Problem to work on >>
Every line of the data below needs to be reproduced exactly.

Records supplied >>
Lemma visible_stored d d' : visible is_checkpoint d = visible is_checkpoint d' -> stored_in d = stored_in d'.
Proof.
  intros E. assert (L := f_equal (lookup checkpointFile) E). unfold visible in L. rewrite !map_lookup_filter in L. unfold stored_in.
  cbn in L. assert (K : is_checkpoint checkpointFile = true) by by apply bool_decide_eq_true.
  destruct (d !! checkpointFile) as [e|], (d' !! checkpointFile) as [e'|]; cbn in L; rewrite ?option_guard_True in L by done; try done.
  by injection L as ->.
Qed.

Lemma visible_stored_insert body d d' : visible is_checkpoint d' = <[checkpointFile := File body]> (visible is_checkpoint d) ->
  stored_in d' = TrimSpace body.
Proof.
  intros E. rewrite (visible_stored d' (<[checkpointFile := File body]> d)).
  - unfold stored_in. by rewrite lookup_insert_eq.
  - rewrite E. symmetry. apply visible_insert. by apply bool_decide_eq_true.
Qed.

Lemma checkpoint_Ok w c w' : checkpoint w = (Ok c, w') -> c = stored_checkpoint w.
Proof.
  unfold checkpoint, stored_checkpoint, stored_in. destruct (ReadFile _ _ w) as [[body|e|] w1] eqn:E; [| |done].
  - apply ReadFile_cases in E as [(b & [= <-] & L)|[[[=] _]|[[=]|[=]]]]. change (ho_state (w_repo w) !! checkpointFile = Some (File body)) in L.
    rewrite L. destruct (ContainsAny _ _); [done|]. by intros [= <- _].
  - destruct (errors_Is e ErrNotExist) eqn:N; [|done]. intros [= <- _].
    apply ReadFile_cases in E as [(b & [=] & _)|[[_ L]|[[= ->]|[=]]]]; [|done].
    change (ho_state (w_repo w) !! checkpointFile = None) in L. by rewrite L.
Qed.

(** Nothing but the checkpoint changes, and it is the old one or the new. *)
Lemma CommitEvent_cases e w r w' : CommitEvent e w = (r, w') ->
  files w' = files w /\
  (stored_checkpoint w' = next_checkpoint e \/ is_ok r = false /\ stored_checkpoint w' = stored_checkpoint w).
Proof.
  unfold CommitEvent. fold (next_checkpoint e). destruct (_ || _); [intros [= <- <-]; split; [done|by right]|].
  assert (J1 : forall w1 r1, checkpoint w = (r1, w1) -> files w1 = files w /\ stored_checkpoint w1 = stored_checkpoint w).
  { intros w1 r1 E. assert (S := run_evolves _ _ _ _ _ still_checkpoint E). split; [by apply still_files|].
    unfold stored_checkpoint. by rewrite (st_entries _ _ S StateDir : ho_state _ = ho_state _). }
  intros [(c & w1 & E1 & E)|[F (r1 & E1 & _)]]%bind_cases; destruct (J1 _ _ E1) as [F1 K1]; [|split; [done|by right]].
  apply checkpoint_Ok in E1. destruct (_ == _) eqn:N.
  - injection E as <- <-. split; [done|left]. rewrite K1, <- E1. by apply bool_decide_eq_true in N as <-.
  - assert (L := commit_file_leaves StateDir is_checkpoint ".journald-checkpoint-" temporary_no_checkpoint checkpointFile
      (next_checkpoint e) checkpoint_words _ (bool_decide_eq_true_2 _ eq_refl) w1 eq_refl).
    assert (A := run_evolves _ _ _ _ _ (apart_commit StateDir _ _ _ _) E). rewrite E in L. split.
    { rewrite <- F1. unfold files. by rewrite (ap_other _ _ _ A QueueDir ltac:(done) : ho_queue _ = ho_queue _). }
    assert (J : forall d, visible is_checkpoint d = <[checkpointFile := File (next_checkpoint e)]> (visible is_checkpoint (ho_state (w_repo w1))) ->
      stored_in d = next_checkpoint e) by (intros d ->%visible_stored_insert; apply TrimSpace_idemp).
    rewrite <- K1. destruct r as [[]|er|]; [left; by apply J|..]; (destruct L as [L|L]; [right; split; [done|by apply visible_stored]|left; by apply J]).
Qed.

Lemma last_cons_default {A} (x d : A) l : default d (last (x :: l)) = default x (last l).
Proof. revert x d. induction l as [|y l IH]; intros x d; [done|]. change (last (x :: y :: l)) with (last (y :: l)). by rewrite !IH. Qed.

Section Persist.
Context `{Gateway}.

Exercise result >>
Lemma visible_stored d d' : visible is_checkpoint d = visible is_checkpoint d' -> stored_in d = stored_in d'.
Proof.
  intros E. assert (L := f_equal (lookup checkpointFile) E). unfold visible in L. rewrite !map_lookup_filter in L. unfold stored_in.
  cbn in L. assert (K : is_checkpoint checkpointFile = true) by by apply bool_decide_eq_true.
  destruct (d !! checkpointFile) as [e|], (d' !! checkpointFile) as [e'|]; cbn in L; rewrite ?option_guard_True in L by done; try done.
  by injection L as ->.
Qed.

Lemma visible_stored_insert body d d' : visible is_checkpoint d' = <[checkpointFile := File body]> (visible is_checkpoint d) ->
  stored_in d' = TrimSpace body.
Proof.
  intros E. rewrite (visible_stored d' (<[checkpointFile := File body]> d)).
  - unfold stored_in. by rewrite lookup_insert_eq.
  - rewrite E. symmetry. apply visible_insert. by apply bool_decide_eq_true.
Qed.

Lemma checkpoint_Ok w c w' : checkpoint w = (Ok c, w') -> c = stored_checkpoint w.
Proof.
  unfold checkpoint, stored_checkpoint, stored_in. destruct (ReadFile _ _ w) as [[body|e|] w1] eqn:E; [| |done].
  - apply ReadFile_cases in E as [(b & [= <-] & L)|[[[=] _]|[[=]|[=]]]]. change (ho_state (w_repo w) !! checkpointFile = Some (File body)) in L.
    rewrite L. destruct (ContainsAny _ _); [done|]. by intros [= <- _].
  - destruct (errors_Is e ErrNotExist) eqn:N; [|done]. intros [= <- _].
    apply ReadFile_cases in E as [(b & [=] & _)|[[_ L]|[[= ->]|[=]]]]; [|done].
    change (ho_state (w_repo w) !! checkpointFile = None) in L. by rewrite L.
Qed.

(** Nothing but the checkpoint changes, and it is the old one or the new. *)
Lemma CommitEvent_cases e w r w' : CommitEvent e w = (r, w') ->
  files w' = files w /\
  (stored_checkpoint w' = next_checkpoint e \/ is_ok r = false /\ stored_checkpoint w' = stored_checkpoint w).
Proof.
  unfold CommitEvent. fold (next_checkpoint e). destruct (_ || _); [intros [= <- <-]; split; [done|by right]|].
  assert (J1 : forall w1 r1, checkpoint w = (r1, w1) -> files w1 = files w /\ stored_checkpoint w1 = stored_checkpoint w).
  { intros w1 r1 E. assert (S := run_evolves _ _ _ _ _ still_checkpoint E). split; [by apply still_files|].
    unfold stored_checkpoint. by rewrite (st_entries _ _ S StateDir : ho_state _ = ho_state _). }
  intros [(c & w1 & E1 & E)|[F (r1 & E1 & _)]]%bind_cases; destruct (J1 _ _ E1) as [F1 K1]; [|split; [done|by right]].
  apply checkpoint_Ok in E1. destruct (_ == _) eqn:N.
  - injection E as <- <-. split; [done|left]. rewrite K1, <- E1. by apply bool_decide_eq_true in N as <-.
  - assert (L := commit_file_leaves StateDir is_checkpoint ".journald-checkpoint-" temporary_no_checkpoint checkpointFile
      (next_checkpoint e) checkpoint_words _ (bool_decide_eq_true_2 _ eq_refl) w1 eq_refl).
    assert (A := run_evolves _ _ _ _ _ (apart_commit StateDir _ _ _ _) E). rewrite E in L. split.
    { rewrite <- F1. unfold files. by rewrite (ap_other _ _ _ A QueueDir ltac:(done) : ho_queue _ = ho_queue _). }
    assert (J : forall d, visible is_checkpoint d = <[checkpointFile := File (next_checkpoint e)]> (visible is_checkpoint (ho_state (w_repo w1))) ->
      stored_in d = next_checkpoint e) by (intros d ->%visible_stored_insert; apply TrimSpace_idemp).
    rewrite <- K1. destruct r as [[]|er|]; [left; by apply J|..]; (destruct L as [L|L]; [right; split; [done|by apply visible_stored]|left; by apply J]).
Qed.

Lemma last_cons_default {A} (x d : A) l : default d (last (x :: l)) = default x (last l).
Proof. revert x d. induction l as [|y l IH]; intros x d; [done|]. change (last (x :: y :: l)) with (last (y :: l)). by rewrite !IH. Qed.

Section Persist.
Context `{Gateway}.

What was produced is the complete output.